INPUT FOR THIS TASK ::
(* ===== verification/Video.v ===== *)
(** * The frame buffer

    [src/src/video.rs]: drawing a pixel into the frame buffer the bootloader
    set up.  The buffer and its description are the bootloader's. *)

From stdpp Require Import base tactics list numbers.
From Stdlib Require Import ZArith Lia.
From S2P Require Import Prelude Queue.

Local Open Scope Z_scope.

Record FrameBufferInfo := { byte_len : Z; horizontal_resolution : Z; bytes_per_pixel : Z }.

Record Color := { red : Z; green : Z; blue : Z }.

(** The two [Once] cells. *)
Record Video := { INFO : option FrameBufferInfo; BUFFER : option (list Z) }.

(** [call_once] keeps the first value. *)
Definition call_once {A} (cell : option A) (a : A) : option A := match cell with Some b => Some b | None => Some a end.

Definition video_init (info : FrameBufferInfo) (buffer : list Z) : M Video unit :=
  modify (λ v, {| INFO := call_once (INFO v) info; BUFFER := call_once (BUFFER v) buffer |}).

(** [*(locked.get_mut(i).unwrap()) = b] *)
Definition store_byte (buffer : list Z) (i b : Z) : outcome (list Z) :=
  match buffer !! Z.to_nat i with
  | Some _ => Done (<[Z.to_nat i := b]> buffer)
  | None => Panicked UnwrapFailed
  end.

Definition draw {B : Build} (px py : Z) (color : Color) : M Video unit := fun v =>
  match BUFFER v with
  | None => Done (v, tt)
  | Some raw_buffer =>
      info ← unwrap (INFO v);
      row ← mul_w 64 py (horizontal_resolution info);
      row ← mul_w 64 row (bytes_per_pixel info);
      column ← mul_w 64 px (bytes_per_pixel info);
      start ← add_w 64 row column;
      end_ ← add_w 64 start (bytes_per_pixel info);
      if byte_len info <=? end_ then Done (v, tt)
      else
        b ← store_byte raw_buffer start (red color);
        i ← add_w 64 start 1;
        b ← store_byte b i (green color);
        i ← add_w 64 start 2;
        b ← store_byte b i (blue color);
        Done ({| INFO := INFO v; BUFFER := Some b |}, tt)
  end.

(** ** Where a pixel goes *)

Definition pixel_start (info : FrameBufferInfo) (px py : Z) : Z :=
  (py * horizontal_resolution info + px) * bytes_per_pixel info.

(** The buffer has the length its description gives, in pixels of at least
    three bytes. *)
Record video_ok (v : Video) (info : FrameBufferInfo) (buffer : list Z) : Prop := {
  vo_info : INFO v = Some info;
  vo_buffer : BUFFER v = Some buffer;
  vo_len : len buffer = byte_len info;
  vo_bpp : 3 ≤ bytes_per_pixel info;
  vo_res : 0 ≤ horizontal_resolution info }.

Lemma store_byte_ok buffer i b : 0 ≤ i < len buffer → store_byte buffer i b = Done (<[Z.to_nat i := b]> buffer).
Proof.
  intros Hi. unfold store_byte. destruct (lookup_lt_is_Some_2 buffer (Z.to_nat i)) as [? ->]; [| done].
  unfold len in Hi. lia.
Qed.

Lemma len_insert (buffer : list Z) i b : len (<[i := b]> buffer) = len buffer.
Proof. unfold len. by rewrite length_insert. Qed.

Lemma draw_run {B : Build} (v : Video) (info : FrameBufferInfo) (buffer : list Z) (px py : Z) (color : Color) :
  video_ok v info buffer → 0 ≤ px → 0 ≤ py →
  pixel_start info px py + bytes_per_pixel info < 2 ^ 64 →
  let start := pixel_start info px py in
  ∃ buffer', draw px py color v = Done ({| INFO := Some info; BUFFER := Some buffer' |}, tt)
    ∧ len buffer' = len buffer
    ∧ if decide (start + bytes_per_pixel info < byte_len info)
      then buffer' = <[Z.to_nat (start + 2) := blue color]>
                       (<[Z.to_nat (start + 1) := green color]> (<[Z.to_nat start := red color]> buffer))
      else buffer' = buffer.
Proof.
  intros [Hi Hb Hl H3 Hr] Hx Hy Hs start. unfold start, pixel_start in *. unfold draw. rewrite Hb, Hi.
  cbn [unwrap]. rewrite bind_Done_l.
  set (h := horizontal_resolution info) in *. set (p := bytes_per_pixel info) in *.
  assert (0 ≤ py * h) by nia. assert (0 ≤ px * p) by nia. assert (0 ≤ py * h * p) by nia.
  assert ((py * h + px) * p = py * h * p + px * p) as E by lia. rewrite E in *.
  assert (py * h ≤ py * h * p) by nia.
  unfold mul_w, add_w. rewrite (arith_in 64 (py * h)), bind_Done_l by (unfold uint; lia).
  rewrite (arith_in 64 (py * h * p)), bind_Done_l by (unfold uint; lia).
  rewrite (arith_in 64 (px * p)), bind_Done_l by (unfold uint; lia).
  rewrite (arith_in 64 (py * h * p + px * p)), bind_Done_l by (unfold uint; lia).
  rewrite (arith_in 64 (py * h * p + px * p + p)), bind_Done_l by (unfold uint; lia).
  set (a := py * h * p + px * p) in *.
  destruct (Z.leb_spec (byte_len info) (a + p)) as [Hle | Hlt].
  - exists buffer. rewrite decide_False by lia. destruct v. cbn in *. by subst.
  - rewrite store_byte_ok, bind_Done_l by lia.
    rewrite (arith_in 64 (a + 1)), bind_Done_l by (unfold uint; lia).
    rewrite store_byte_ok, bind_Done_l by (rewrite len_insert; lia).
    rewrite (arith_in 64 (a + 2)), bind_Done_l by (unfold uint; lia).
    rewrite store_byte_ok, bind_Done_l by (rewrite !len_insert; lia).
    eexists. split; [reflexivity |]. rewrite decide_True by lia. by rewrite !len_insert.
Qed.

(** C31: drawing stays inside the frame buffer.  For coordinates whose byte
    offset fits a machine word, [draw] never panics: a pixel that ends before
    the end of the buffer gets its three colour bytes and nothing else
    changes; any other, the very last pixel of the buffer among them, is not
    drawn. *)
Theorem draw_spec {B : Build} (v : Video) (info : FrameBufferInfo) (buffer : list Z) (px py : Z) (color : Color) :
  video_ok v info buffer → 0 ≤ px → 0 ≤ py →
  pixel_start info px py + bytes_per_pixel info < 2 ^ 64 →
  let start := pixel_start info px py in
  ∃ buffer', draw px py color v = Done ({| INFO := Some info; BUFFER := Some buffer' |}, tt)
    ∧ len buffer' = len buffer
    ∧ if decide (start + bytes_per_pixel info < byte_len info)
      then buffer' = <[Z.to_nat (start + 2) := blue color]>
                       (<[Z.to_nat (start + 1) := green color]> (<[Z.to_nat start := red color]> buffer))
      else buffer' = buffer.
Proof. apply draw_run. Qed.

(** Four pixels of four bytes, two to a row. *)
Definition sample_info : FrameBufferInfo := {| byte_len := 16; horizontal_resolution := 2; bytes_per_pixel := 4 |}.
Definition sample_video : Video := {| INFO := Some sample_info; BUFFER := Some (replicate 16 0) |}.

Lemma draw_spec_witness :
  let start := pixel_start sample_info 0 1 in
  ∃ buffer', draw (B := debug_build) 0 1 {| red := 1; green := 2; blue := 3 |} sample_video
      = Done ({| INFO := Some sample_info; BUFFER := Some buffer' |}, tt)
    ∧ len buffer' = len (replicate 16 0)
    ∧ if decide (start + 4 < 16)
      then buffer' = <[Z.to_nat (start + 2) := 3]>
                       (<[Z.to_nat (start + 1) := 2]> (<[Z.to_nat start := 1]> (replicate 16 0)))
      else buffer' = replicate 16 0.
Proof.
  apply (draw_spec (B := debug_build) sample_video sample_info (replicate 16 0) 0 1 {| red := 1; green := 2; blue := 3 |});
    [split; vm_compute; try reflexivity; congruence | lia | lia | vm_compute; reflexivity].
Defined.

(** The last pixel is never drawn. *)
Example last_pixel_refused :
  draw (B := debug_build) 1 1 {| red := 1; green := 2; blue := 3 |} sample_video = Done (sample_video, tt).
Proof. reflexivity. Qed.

TASK DIRECTIONS ::
Transcribe exactly, and only, the lines from the opening line of the records through the line containing "From stdpp Require".

EXERCISE OUTPUT ::
(* ===== verification/Video.v ===== *)
(** * The frame buffer

    [src/src/video.rs]: drawing a pixel into the frame buffer the bootloader
    set up.  The buffer and its description are the bootloader's. *)

From stdpp Require Import base tactics list numbers.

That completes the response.